Work to be completed » Below are some records; quote exactly the lines from the one that contains "Definition resource_query (h" through the one that contains "Definition PyVisaBackend_write (self", inclusive, and no others.

Provided records »
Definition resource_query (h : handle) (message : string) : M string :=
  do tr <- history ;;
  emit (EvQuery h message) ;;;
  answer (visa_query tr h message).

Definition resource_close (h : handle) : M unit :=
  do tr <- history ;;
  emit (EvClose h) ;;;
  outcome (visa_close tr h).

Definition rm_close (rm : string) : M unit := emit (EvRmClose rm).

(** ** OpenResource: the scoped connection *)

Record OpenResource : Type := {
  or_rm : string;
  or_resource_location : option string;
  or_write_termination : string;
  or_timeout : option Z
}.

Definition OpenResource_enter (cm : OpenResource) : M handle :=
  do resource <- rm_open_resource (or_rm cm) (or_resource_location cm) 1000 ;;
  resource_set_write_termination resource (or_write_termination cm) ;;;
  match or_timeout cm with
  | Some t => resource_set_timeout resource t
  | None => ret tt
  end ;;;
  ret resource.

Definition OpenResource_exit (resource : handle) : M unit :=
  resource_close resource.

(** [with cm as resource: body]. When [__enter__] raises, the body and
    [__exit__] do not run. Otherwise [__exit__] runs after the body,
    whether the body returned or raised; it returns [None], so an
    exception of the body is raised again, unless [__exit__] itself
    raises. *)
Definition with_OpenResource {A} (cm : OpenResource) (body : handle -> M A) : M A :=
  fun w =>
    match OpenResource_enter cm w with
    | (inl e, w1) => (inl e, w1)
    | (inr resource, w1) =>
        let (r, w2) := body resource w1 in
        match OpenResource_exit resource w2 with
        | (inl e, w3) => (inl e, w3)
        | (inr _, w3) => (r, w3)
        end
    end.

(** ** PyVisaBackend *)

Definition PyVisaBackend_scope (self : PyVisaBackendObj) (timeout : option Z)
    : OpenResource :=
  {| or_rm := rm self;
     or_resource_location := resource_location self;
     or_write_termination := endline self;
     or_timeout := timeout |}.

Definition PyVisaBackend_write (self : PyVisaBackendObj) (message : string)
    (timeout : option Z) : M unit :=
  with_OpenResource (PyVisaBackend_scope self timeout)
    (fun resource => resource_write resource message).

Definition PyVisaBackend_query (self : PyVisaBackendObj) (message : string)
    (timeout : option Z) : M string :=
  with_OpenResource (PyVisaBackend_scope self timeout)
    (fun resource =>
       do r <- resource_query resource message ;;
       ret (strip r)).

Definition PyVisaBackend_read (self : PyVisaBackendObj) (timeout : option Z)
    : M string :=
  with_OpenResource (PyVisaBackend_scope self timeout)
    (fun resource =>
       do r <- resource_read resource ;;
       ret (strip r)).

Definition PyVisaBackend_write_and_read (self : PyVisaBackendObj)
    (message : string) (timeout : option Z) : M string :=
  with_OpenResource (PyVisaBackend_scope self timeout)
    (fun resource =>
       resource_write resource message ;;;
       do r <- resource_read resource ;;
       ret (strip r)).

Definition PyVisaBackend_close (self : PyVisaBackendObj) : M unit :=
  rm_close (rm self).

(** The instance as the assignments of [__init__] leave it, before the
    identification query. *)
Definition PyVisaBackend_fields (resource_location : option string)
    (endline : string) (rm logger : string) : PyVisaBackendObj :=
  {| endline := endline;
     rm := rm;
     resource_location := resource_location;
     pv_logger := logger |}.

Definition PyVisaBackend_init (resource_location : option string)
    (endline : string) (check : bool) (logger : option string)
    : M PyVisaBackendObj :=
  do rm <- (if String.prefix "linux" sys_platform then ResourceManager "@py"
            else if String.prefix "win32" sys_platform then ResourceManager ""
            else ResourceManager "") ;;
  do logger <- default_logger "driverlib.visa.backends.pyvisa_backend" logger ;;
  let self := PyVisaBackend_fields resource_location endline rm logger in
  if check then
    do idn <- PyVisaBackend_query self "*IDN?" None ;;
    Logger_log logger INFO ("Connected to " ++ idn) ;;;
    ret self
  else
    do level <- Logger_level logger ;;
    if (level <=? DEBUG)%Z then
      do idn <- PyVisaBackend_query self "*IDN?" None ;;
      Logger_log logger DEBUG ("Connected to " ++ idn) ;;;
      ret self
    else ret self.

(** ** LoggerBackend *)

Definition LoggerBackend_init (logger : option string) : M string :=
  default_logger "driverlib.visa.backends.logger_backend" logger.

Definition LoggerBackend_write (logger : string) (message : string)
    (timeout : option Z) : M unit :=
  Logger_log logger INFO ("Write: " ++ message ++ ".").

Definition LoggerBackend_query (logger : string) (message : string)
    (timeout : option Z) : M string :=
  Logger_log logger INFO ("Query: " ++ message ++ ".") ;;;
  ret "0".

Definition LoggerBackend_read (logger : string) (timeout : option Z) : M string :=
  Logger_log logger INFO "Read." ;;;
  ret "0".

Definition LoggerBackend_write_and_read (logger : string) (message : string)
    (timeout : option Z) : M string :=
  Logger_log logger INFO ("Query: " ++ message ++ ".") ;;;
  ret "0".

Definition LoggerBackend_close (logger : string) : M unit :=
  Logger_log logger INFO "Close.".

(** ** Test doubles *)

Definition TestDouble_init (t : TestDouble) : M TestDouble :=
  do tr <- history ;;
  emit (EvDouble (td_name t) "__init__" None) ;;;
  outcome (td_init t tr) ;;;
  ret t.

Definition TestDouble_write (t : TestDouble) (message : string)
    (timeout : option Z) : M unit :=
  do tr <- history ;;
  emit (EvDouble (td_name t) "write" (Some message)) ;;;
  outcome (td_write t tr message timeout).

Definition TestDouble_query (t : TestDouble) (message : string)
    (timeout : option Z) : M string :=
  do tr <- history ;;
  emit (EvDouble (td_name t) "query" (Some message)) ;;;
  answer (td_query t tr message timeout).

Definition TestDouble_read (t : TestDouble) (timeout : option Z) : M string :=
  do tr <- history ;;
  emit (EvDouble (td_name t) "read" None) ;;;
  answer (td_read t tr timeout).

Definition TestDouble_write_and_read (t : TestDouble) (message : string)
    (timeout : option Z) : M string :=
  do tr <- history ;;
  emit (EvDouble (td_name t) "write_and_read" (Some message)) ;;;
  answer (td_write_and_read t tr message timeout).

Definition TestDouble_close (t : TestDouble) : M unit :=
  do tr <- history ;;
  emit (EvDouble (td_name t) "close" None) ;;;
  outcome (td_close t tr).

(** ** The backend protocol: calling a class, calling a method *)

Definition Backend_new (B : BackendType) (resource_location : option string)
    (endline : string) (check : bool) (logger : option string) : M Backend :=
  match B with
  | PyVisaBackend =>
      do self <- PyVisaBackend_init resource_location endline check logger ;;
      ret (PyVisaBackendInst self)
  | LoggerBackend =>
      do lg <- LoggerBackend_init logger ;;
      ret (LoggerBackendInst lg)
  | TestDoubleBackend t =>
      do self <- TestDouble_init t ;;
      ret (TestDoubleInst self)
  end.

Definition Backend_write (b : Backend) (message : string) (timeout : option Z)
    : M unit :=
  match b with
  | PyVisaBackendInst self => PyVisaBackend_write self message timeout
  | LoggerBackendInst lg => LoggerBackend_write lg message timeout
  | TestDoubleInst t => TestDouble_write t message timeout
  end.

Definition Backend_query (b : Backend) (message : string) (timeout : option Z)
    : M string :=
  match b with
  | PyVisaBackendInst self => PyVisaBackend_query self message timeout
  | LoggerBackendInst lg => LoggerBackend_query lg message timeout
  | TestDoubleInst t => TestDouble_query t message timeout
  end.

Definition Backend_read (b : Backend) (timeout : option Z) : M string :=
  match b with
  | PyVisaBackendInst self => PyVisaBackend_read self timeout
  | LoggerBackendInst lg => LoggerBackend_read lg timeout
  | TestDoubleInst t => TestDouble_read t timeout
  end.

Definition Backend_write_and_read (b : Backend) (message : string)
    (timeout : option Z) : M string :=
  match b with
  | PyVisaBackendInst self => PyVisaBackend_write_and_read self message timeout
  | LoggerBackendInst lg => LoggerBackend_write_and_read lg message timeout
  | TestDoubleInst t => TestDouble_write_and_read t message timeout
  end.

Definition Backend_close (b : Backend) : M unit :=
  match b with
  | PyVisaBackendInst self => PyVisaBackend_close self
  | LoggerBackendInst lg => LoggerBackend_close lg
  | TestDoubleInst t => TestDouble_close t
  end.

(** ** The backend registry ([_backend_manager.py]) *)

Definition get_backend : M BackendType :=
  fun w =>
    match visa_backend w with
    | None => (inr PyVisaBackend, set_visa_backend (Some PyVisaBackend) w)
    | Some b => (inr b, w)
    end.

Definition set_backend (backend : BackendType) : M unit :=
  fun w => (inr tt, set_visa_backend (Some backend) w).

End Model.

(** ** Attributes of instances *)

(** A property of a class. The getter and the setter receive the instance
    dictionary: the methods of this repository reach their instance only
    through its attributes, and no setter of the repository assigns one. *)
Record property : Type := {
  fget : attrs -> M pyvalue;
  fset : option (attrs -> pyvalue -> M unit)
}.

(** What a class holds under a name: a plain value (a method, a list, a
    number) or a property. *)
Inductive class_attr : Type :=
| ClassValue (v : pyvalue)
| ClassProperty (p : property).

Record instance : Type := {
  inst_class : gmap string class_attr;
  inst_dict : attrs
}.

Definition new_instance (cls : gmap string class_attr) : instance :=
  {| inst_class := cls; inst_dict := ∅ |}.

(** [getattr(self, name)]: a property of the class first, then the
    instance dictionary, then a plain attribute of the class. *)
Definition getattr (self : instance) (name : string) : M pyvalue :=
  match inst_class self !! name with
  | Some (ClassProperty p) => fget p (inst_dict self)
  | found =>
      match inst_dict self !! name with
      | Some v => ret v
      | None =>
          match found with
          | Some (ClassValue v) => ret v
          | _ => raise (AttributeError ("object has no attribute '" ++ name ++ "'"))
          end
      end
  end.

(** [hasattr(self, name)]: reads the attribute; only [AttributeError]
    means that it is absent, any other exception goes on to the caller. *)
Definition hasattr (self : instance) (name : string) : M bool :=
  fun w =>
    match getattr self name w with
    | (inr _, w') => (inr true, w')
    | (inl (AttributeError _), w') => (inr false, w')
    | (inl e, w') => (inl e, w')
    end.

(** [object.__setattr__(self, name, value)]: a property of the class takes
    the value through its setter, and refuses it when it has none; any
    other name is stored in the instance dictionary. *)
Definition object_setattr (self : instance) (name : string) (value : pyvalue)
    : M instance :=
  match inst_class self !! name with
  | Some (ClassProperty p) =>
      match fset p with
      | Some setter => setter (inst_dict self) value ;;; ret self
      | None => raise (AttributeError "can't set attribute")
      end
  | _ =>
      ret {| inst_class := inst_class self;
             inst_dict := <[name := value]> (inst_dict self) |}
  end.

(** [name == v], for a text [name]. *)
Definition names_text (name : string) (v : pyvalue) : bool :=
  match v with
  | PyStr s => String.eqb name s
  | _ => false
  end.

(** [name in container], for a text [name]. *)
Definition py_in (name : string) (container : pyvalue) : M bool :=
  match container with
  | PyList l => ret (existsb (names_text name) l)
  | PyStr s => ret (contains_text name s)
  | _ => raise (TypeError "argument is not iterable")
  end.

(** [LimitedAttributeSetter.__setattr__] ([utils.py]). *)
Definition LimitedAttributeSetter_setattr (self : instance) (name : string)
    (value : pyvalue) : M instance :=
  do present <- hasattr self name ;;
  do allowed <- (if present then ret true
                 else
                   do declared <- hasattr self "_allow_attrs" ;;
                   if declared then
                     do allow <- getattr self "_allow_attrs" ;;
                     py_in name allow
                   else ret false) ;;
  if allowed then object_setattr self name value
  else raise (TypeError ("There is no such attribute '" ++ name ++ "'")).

* * *

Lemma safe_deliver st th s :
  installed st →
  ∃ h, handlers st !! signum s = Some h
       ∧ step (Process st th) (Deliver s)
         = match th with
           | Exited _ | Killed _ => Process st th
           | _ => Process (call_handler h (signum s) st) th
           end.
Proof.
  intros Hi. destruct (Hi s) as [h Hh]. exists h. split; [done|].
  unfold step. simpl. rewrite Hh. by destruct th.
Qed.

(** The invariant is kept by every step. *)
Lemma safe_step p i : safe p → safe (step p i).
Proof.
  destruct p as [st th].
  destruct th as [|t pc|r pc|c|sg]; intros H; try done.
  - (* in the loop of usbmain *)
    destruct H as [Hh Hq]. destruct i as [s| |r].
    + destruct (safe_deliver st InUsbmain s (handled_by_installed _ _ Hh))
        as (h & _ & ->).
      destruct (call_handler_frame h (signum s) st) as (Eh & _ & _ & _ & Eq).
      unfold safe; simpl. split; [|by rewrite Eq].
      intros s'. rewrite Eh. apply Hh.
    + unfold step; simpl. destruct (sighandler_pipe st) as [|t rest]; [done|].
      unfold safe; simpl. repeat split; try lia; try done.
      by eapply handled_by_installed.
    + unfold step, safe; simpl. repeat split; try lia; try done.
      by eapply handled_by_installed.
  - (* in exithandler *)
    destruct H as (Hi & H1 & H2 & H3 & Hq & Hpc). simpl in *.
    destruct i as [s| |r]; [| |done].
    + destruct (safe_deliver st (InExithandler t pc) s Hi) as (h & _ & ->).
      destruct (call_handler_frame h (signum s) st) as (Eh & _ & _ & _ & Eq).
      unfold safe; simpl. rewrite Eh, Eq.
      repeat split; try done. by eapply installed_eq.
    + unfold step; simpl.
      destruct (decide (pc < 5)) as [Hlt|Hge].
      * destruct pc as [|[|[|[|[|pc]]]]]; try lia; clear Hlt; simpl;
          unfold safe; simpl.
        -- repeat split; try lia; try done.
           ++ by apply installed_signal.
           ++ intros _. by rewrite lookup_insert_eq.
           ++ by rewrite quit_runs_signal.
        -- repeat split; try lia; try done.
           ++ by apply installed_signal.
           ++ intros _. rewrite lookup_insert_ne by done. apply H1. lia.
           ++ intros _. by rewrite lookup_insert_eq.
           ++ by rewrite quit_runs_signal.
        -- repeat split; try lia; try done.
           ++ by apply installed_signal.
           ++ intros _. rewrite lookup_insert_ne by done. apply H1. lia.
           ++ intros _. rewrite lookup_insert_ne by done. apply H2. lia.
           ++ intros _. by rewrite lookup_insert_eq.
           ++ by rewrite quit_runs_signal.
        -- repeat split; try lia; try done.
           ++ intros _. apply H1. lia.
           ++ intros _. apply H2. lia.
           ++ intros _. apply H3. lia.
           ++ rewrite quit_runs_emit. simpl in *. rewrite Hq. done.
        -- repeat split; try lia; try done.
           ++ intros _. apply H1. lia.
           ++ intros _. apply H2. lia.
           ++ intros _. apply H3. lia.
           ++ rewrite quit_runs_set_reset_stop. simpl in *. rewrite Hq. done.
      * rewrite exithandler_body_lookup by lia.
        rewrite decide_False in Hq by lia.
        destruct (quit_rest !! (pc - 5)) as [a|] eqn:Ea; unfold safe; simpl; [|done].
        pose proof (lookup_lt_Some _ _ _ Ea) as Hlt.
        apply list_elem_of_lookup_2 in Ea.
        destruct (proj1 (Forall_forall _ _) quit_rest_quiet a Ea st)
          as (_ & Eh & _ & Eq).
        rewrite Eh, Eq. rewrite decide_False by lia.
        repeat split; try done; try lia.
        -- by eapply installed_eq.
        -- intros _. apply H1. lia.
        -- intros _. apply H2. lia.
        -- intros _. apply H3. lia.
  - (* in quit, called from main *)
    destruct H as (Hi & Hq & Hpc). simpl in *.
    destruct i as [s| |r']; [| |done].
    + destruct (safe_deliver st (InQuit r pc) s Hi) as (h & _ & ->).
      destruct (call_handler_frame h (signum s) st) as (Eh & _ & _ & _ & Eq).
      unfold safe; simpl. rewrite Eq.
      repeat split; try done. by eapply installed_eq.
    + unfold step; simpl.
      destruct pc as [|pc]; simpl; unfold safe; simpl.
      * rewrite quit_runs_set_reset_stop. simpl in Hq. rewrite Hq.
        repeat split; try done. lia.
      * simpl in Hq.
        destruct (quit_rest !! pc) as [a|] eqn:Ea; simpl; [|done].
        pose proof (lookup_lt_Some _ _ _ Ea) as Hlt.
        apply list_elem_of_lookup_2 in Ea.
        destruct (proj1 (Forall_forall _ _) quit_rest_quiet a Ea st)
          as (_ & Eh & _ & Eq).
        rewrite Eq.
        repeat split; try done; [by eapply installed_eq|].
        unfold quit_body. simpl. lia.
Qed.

Answer space »
Definition resource_query (h : handle) (message : string) : M string :=
  do tr <- history ;;
  emit (EvQuery h message) ;;;
  answer (visa_query tr h message).

Definition resource_close (h : handle) : M unit :=
  do tr <- history ;;
  emit (EvClose h) ;;;
  outcome (visa_close tr h).

Definition rm_close (rm : string) : M unit := emit (EvRmClose rm).

(** ** OpenResource: the scoped connection *)

Record OpenResource : Type := {
  or_rm : string;
  or_resource_location : option string;
  or_write_termination : string;
  or_timeout : option Z
}.

Definition OpenResource_enter (cm : OpenResource) : M handle :=
  do resource <- rm_open_resource (or_rm cm) (or_resource_location cm) 1000 ;;
  resource_set_write_termination resource (or_write_termination cm) ;;;
  match or_timeout cm with
  | Some t => resource_set_timeout resource t
  | None => ret tt
  end ;;;
  ret resource.

Definition OpenResource_exit (resource : handle) : M unit :=
  resource_close resource.

(** [with cm as resource: body]. When [__enter__] raises, the body and
    [__exit__] do not run. Otherwise [__exit__] runs after the body,
    whether the body returned or raised; it returns [None], so an
    exception of the body is raised again, unless [__exit__] itself
    raises. *)
Definition with_OpenResource {A} (cm : OpenResource) (body : handle -> M A) : M A :=
  fun w =>
    match OpenResource_enter cm w with
    | (inl e, w1) => (inl e, w1)
    | (inr resource, w1) =>
        let (r, w2) := body resource w1 in
        match OpenResource_exit resource w2 with
        | (inl e, w3) => (inl e, w3)
        | (inr _, w3) => (r, w3)
        end
    end.

(** ** PyVisaBackend *)

Definition PyVisaBackend_scope (self : PyVisaBackendObj) (timeout : option Z)
    : OpenResource :=
  {| or_rm := rm self;
     or_resource_location := resource_location self;
     or_write_termination := endline self;
     or_timeout := timeout |}.

Definition PyVisaBackend_write (self : PyVisaBackendObj) (message : string)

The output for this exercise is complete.